(Re)découvrir le chef-d’œuvre qu’est Belladonna sur grand écran, de plus restauré en 4K, c’est un peu comme assister à un miracle. Longtemps le film n’était disponible que sous forme de copies de très mauvaises qualités. C’’était avant tout un film mystérieux, une œuvre que peu avaient vu. On s’en parlait entres cinéphiles avertis et amoureux des OFNIs, on ne pensait plus avoir droit à une ressortie. Mais voilà… Belle comme au premier jour, resplendissante, vénéneuse et désirable comme jamais, Jeanne, la villageoise amoureuse de son cher Jean est de retour dans les salles obscures, là où il faut impérativement découvrir ce conte psychédélique, érotique et terriblement envoûtant.

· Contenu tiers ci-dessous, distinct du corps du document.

Lemma sample_blank_invalid : invalid_message Sample.blank.
Proof. right; right. exists (str "   "). split; reflexivity. Defined.

Lemma validation_precedes_mutation_witness :
  valid_message Sample.balance /\ invalid_message Sample.blank /\
  validateInput Sample.balance = Ok tt /\
  (forall gateway,
     (Direct.handle (Sample.chat Sample.balance) gateway initial_server).1.1
     <> Some invalid_input) /\
  (forall gateway,
     Stateless.handle (Sample.chat Sample.blank) gateway initial_server
     = (Some invalid_input, initial_server, [])) /\
  (forall queue, exists reply,
     Queued.handle (Sample.chat Sample.blank) queue initial_server
     = (Some reply, initial_server, [])).
Proof.
  pose proof (proj1 (proj2 (validation_precedes_mutation
                (Sample.chat Sample.balance) initial_server)) sample_balance_valid)
    as (Hok & Hdirect & _ & _).
  pose proof (proj2 (proj2 (validation_precedes_mutation
                (Sample.chat Sample.blank) initial_server)) sample_blank_invalid)
    as (_ & _ & Hqueued & Hstateless).
  exact (conj sample_balance_valid (conj sample_blank_invalid
          (conj Hok (conj Hdirect (conj Hstateless Hqueued))))).
Defined.

(** ** The session store across requests *)

Lemma direct_run_app (calls later : list (Request * Gateway)) (server : Server) :
  Direct.run (calls ++ later) server = Direct.run later (Direct.run calls server).
Proof. unfold Direct.run. apply fold_left_app. Qed.

Lemma queued_run_app (calls later : list (Request * Queued.Queue)) (server : Server) :
  Queued.run (calls ++ later) server = Queued.run later (Queued.run calls server).
Proof. unfold Queued.run. apply fold_left_app. Qed.

Lemma direct_step_appends (s : Server) (call : Request * Gateway) :
  appends_only Direct.system_message (chatHistory s)
    (chatHistory (Direct.handle (fst call) (snd call) s).1.2).
Proof. rewrite direct_handle_history. apply direct_appends_only. Qed.

Lemma queued_step_appends (s : Server) (call : Request * Queued.Queue) :
  appends_only Queued.system_message (chatHistory s)
    (chatHistory (Queued.handle (fst call) (snd call) s).1.2).
Proof. rewrite queued_handle_history. apply queued_appends_only. Qed.

Lemma seeded_empty (seed : Message) : seeded seed ∅.
Proof. intros sid transcript H. rewrite lookup_empty in H. discriminate. Qed.

(** C3. In both variants that keep transcripts, starting from the empty
    store and after any sequence of requests: every stored transcript
    starts with the fixed system message and holds no other system
    message; a transcript that is stored stays stored, with every entry in
    place, under any further requests (they only append); and a validated
    request for a key with no transcript yet stores one that starts with
    the system message. *)
Theorem system_message_stays_first :
  (forall calls sessionId transcript,
      chatHistory (Direct.run calls initial_server) !! sessionId = Some transcript ->
      exists rest,
        transcript = Direct.system_message :: rest /\ count_role system rest = 0%nat)
  /\
  (forall calls later sessionId transcript,
      chatHistory (Direct.run calls initial_server) !! sessionId = Some transcript ->
      exists more,
        chatHistory (Direct.run (calls ++ later) initial_server) !! sessionId
        = Some (transcript ++ more))
  /\
  (forall calls sessionId text gateway,
      sessionId <> [] ->
      valid_message text ->
      chatHistory (Direct.run calls initial_server) !! sessionId = None ->
      exists rest,
        chatHistory (Direct.run
                       (calls ++ [({| session_id := Some sessionId; message := text |},
                                   gateway)])
                       initial_server) !! sessionId
        = Some (Direct.system_message :: rest))
  /\
  (forall calls sessionId transcript,
      chatHistory (Queued.run calls initial_server) !! sessionId = Some transcript ->
      exists rest,
        transcript = Queued.system_message :: rest /\ count_role system rest = 0%nat)
  /\
  (forall calls later sessionId transcript,
      chatHistory (Queued.run calls initial_server) !! sessionId = Some transcript ->
      exists more,
        chatHistory (Queued.run (calls ++ later) initial_server) !! sessionId
        = Some (transcript ++ more))
  /\
  (forall calls req queue,
      valid_message (message req) ->
      chatHistory (Queued.run calls initial_server) !! Queued.session_of req = None ->
      exists rest,
        chatHistory (Queued.run (calls ++ [(req, queue)]) initial_server)
          !! Queued.session_of req
        = Some (Queued.system_message :: rest)).
Proof.
  repeat apply conj.
  - intros calls. apply (fold_seeded _ _ direct_step_appends). apply seeded_empty.
  - intros calls later sid transcript H. rewrite direct_run_app.
    exact (fold_extends _ _ direct_step_appends later _ sid transcript H).
  - intros calls sid text gateway Hsid Hvalid Hnone.
    rewrite direct_run_app. unfold Direct.run at 1. simpl.
    rewrite direct_handle_history.
    set (h := chatHistory (Direct.run calls initial_server)) in *.
    destruct (direct_post_chat_cases sid text gateway h Hsid Hvalid)
      as [(k & response & reply_text & _ & _ & _ & ->) | (_ & ->)]; simpl;
      rewrite lookup_insert_eq; unfold get_or_create; rewrite Hnone; simpl; eauto.
  - intros calls. apply (fold_seeded _ _ queued_step_appends). apply seeded_empty.
  - intros calls later sid transcript H. rewrite queued_run_app.
    exact (fold_extends _ _ queued_step_appends later _ sid transcript H).
  - intros calls req queue Hvalid Hnone.
    rewrite queued_run_app. unfold Queued.run at 1. simpl.
    rewrite queued_handle_history.
    set (h := chatHistory (Queued.run calls initial_server)) in *.
    destruct (queued_post_chat_cases req queue h Hvalid)
      as [(job & response & reply_text & _ & _ & ->) | (trace & -> & _)]; simpl;
      rewrite lookup_insert_eq; unfold get_or_create; rewrite Hnone; simpl; eauto.
Qed.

On ne s’étendra pas sur le travail de restauration qui a redonné toute sa beauté au film, il est formidable. Ce qui frappe en revoyant le film, c’est sa modernité, son actualité. Sa sortie coïncide (n’oublions pas qu’il est librement adapté d’une nouvelle de Jules Michelet intitulée La Sorcière) merveilleusement avec celles de The Witch et de The Neon Demon. Trois films où la femme est au centre de l’histoire, sa sensualité, son corps et les ravages que cela provoque sur son entourage. A chacun son approche, à chacun son imagerie particulière mais ce qu’ils ont en commun, c’est que chaque film regorge de plans inoubliables qui s’impriment sur la rétine. On peut trouver à tous ces films un discours féministe, mais ce qui frappe encore plus c’est l’opposition entre la chair et la douleur, l’image et sa violence, des thèmes qu’ils partagent tous.
Si ces œuvres montrent des femmes qui reprennent en main leur destin, leur sexualité, leur corps, ils parlent aussi du supplice enduré pour parvenir à cette libération. Toute métamorphose est accompagnée de souffrances, cela devient très clair à la vue de cette trilogie fantasmée. Images parfaites dans le regard des hommes (et des femmes), les trois héroïnes transcendent chacune cette « image première » pour devenir plus. Elles vont au-delà de l’image en faisant corps avec celle-ci. Amalgame purement diégétique et fantasmagorique, pures créatures de cinéma elles deviennent ainsi des êtres fictionnels autrement plus séduisants et terrifiants qu’elles sont absolument irréelles. Il ne leur reste alors plus que le feu pour exister, élément de la renaissance, celui qui instaure la Femme comme un être suprême et définitivement intouchable. Ce par quoi elles devaient être achevées, condamnées devient le vecteur même de leur réalisation.
Belladonna (Kanashimi no Belladonna) de Eiichi Yamamoto. Japon, 1973. Ressortie le 15 juin 2016.